AVAILABLE DATA:

=== Section Start ===

(* ===== verification/Version.v ===== *)
(** * Versions: [src/version/mod.rs]

    The files of a version by level: searching a level, overlap of key ranges,
    the choice of a level for a flushed memtable, point lookups over the tables
    and the iterator over the files of a level. *)
From stdpp Require Import gmap sorting.
From S2P Require Import Prelude Coding Comparator Format Iterator VersionEdit.
Open Scope Z_scope.

Definition FILE_META_LENGTH : Z := 16.

(** ** Searching a level *)
Section Files.
Context (ucmp : Comparator).
Notation icmp := (InternalKeyComparator ucmp).

(** [find_file]: every turn halves [right - left]. *)
Fixpoint find_file_loop (fuel : nat) (files : list FileMetaData) (ikey : bytes) (left_ right_ : nat)
    : outcome nat :=
  if (left_ <? right_)%nat then
    match fuel with
    | O => OutOfFuel
    | S fuel =>
      let mid := ((left_ + right_) / 2)%nat in
      f ← index files mid;
      c ← @compare icmp (ik_data (fm_largest f)) ikey;
      match c with
      | Lt => find_file_loop fuel files ikey (mid + 1) right_
      | _ => find_file_loop fuel files ikey left_ mid
      end
    end
  else Ok right_.
Definition find_file (files : list FileMetaData) (ikey : bytes) : outcome nat :=
  find_file_loop (length files) files ikey 0 (length files).

Definition is_cmp (c : comparison) (a b : bytes) : outcome bool :=
  r ← @compare ucmp a b; Ok (bool_decide (r = c)).
Definition key_is_after_file (file : FileMetaData) (ukey : option bytes) : outcome bool :=
  match ukey with
  | Some k => l ← ikey_user_key (fm_largest file); is_cmp Gt k l
  | None => Ok false
  end.
Definition key_is_before_file (file : FileMetaData) (ukey : option bytes) : outcome bool :=
  match ukey with
  | Some k => s ← ikey_user_key (fm_smallest file); is_cmp Lt k s
  | None => Ok false
  end.

Fixpoint some_file_overlap (files : list FileMetaData) (smallest_ukey largest_ukey : option bytes)
    : outcome bool :=
  match files with
  | [] => Ok false
  | file :: files =>
    a ← key_is_after_file file smallest_ukey;
    b ← (if (a : bool) then Ok true else key_is_before_file file largest_ukey);
    if (b : bool) then some_file_overlap files smallest_ukey largest_ukey else Ok true
  end.
Definition some_file_overlap_range (disjoint : bool) (files : list FileMetaData)
    (smallest_ukey largest_ukey : option bytes) : outcome bool :=
  if negb disjoint then some_file_overlap files smallest_ukey largest_ukey
  else
    idx ← match smallest_ukey with
            | Some s_ukey =>
              smallest_ikey ← ikey_new s_ukey MAX_KEY_SEQUENCE VALUE_TYPE_FOR_SEEK;
              find_file files (ik_data smallest_ikey)
            | None => Ok 0%nat
            end;
    if (length files <=? idx)%nat then Ok false
    else
      f ← index files idx;
      b ← key_is_before_file f largest_ukey;
      Ok (negb b).
End Files.

Section Overlap.
Context (ck : bool) (ucmp : Comparator).

Definition overlap_in_level (files : list (list FileMetaData)) (level : nat)
    (smallest_ukey largest_ukey : option bytes) : outcome bool :=
  fs ← index files level;
  some_file_overlap_range ucmp (0 <? level)%nat fs smallest_ukey largest_ukey.

(** One pass of the loop of [get_overlapping_inputs]: the files collected, or the
    extended bounds to start again with. *)
Fixpoint overlapping_pass (level : nat) (files : list FileMetaData) (user_begin user_end : option bytes)
    (result : list FileMetaData) : outcome (list FileMetaData + option bytes * option bytes) :=
  match files with
  | [] => Ok (inl result)
  | file :: files =>
    file_begin ← ikey_user_key (fm_smallest file);
    file_end ← ikey_user_key (fm_largest file);
    before ← match user_begin with Some b => is_cmp ucmp Lt file_end b | None => Ok false end;
    if (before : bool) then overlapping_pass level files user_begin user_end result else
    after ← match user_end with Some e => is_cmp ucmp Gt file_begin e | None => Ok false end;
    if (after : bool) then overlapping_pass level files user_begin user_end result else
    if (level =? 0)%nat then
      expand_begin ← match user_begin with Some b => is_cmp ucmp Lt file_begin b | None => Ok false end;
      expand_end ← match user_end with Some e => is_cmp ucmp Gt file_end e | None => Ok false end;
      if (expand_begin : bool) || (expand_end : bool) then
        Ok (inr (if expand_begin then Some file_begin else user_begin,
                 if expand_end then Some file_end else user_end))
      else overlapping_pass level files user_begin user_end (result ++ [file])
    else overlapping_pass level files user_begin user_end (result ++ [file])
  end.

(** [while need_restart]: every restart takes in a file that was not inside the
    bounds before, so there are at most as many as there are files. *)
Fixpoint overlapping_loop (fuel : nat) (level : nat) (files : list FileMetaData)
    (user_begin user_end : option bytes) : outcome (list FileMetaData) :=
  match fuel with
  | O => OutOfFuel
  | S fuel =>
    r ← overlapping_pass level files user_begin user_end [];
    match r with
    | inl result => Ok result
    | inr (b, e) => overlapping_loop fuel level files b e
    end
  end.

Definition get_overlapping_inputs (files : list (list FileMetaData)) (level : nat)
    (begin_ end_ : option InternalKey) : outcome (list FileMetaData) :=
  user_begin ← match begin_ with Some k => b ← ikey_user_key k; Ok (Some b) | None => Ok None end;
  user_end ← match end_ with Some k => e ← ikey_user_key k; Ok (Some e) | None => Ok None end;
  fs ← index files level;
  overlapping_loop (S (length fs)) level fs user_begin user_end.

=== Section End ===

DIRECTIONS FOR THIS TASK:
The lines from the one with "bounds before, so" through the end of the data above are to be set down exactly, with both boundary lines included and no other lines.

TASK ANSWER:
    bounds before, so there are at most as many as there are files. *)
Fixpoint overlapping_loop (fuel : nat) (level : nat) (files : list FileMetaData)
    (user_begin user_end : option bytes) : outcome (list FileMetaData) :=
  match fuel with
  | O => OutOfFuel
  | S fuel =>
    r ← overlapping_pass level files user_begin user_end [];
    match r with
    | inl result => Ok result
    | inr (b, e) => overlapping_loop fuel level files b e
    end
  end.

Definition get_overlapping_inputs (files : list (list FileMetaData)) (level : nat)
    (begin_ end_ : option InternalKey) : outcome (list FileMetaData) :=
  user_begin ← match begin_ with Some k => b ← ikey_user_key k; Ok (Some b) | None => Ok None end;
  user_end ← match end_ with Some k => e ← ikey_user_key k; Ok (Some e) | None => Ok None end;
  fs ← index files level;
  overlapping_loop (S (length fs)) level fs user_begin user_end.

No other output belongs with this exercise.